Data entries:
┌────────

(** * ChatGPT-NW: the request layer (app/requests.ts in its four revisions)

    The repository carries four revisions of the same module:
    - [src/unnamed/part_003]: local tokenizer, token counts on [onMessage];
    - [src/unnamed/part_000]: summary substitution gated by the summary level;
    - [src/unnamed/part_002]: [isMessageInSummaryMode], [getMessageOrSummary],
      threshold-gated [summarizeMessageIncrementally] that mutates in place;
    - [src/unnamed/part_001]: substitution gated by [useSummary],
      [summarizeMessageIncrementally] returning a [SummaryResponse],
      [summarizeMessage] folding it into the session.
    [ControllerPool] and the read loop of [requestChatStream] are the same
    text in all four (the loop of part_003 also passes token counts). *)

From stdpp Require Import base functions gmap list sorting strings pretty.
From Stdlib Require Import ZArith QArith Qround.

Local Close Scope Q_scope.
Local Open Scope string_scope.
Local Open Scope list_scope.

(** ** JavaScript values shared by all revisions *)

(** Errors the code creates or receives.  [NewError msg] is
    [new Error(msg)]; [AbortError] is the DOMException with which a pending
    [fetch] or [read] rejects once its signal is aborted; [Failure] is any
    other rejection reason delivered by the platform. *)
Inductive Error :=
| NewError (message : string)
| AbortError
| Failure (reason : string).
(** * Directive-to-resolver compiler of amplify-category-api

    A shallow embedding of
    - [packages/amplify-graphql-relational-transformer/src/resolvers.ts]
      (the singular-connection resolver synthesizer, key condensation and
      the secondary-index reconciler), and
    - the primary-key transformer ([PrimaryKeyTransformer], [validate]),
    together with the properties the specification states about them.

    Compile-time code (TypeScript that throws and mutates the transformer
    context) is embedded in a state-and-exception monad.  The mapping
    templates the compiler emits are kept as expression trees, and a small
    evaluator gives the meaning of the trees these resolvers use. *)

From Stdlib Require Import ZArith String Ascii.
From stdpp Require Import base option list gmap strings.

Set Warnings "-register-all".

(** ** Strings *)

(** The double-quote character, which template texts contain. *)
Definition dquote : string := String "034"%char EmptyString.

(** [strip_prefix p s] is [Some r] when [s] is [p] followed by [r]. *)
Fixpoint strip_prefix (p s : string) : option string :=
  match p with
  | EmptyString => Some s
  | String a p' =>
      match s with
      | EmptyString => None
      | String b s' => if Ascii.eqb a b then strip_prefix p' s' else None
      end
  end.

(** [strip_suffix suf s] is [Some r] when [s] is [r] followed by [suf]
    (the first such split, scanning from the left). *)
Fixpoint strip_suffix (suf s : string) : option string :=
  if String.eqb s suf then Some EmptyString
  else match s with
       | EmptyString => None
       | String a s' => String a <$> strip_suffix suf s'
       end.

└────────
┌────────

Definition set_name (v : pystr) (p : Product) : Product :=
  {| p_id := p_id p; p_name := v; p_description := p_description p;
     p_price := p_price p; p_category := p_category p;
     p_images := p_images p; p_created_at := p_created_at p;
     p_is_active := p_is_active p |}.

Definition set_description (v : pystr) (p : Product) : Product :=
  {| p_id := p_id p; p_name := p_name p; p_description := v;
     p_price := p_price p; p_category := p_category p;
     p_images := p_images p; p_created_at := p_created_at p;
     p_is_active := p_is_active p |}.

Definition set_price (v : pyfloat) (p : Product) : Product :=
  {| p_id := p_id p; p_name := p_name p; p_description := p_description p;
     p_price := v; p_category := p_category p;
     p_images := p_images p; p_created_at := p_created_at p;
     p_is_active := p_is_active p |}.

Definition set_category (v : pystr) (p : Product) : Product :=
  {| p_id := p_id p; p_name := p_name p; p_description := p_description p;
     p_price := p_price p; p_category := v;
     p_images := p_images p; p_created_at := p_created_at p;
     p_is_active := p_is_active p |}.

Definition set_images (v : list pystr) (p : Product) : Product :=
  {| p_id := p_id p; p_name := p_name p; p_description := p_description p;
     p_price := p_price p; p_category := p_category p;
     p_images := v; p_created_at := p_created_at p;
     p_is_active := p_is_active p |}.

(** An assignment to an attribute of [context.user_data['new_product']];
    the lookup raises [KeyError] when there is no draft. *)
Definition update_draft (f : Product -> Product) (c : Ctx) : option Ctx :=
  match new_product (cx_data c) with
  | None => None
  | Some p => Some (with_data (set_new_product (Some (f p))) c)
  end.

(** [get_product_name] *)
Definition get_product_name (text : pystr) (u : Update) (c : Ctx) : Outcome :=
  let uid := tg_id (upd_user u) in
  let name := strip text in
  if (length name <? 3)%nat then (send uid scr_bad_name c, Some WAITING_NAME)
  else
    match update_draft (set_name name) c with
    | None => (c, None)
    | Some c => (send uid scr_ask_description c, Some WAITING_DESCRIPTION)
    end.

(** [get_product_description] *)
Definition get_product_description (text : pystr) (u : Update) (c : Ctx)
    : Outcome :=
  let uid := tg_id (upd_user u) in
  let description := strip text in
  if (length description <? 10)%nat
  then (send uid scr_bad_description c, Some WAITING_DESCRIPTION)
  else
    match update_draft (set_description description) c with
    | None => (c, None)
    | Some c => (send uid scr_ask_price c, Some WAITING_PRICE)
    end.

└────────
┌────────

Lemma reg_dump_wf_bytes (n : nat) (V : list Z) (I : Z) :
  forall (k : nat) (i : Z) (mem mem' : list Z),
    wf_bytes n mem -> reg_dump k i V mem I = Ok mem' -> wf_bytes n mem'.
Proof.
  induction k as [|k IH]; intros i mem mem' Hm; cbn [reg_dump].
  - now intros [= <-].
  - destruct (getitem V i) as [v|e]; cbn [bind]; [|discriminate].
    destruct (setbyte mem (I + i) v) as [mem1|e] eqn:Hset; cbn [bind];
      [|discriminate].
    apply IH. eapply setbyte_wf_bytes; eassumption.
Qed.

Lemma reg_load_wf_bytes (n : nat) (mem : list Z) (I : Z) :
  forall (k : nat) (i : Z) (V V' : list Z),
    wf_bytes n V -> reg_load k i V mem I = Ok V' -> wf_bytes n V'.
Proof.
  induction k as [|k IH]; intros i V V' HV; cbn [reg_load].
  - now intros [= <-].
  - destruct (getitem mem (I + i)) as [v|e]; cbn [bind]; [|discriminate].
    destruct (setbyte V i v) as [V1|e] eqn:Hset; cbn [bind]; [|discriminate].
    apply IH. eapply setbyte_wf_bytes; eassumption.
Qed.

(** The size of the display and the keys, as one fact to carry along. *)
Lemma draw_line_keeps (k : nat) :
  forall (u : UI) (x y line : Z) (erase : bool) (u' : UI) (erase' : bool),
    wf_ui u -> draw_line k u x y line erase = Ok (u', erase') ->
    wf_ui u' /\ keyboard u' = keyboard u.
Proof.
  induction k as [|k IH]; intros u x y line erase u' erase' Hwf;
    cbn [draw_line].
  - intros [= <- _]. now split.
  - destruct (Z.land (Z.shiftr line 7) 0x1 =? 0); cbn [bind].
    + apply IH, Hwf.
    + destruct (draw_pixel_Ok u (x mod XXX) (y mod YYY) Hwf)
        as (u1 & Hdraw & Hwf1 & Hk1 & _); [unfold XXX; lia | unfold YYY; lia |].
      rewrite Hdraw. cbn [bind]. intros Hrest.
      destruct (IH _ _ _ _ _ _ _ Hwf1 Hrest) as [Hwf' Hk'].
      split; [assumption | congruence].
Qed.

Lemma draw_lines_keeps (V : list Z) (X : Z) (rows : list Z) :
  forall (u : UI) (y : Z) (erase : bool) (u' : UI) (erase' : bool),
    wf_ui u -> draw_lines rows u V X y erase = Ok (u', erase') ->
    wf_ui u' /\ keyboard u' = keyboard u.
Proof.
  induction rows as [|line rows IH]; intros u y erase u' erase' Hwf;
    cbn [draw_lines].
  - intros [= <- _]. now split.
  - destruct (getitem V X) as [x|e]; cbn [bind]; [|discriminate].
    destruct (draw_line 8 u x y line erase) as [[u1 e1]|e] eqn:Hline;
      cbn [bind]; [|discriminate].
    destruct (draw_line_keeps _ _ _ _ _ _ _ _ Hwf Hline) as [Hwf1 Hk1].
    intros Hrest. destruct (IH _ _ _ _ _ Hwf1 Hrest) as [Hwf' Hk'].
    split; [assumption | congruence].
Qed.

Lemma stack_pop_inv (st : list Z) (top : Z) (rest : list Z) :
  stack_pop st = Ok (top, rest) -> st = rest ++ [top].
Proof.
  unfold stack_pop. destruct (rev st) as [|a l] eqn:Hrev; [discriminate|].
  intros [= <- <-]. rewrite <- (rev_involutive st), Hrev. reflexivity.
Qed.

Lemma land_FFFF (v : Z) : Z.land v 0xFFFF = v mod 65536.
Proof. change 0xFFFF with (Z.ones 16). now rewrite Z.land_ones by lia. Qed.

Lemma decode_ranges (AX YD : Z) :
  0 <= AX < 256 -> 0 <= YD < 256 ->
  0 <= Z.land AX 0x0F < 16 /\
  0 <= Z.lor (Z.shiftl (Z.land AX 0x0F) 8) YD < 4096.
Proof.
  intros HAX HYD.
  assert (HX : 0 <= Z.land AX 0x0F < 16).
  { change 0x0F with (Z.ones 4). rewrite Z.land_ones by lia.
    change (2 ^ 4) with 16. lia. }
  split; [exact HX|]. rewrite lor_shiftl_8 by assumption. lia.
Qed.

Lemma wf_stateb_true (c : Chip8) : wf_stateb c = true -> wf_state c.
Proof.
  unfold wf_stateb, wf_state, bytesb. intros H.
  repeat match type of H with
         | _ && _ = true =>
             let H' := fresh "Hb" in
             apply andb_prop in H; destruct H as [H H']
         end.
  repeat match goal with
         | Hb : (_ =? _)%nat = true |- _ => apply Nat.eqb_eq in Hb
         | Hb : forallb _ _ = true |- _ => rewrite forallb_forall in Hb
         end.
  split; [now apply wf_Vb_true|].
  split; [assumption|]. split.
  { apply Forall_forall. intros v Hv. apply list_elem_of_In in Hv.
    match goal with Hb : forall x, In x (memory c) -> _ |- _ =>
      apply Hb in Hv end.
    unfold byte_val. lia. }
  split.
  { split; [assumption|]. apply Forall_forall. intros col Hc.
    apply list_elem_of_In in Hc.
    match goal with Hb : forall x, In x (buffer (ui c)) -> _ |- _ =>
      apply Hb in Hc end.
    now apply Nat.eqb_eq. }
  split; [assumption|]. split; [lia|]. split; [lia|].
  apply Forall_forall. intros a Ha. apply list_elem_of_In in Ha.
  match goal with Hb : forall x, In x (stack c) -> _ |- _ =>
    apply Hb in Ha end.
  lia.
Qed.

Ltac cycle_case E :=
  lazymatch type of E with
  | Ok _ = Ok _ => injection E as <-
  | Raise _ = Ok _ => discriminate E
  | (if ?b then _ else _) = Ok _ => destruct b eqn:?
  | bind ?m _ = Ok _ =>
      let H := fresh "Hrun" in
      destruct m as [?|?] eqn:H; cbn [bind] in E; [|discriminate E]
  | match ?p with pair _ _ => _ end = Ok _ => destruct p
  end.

└────────

Task instructions:
Your answer must be a single number: how many lines of the records contain the word "gmap".

Completed task:
2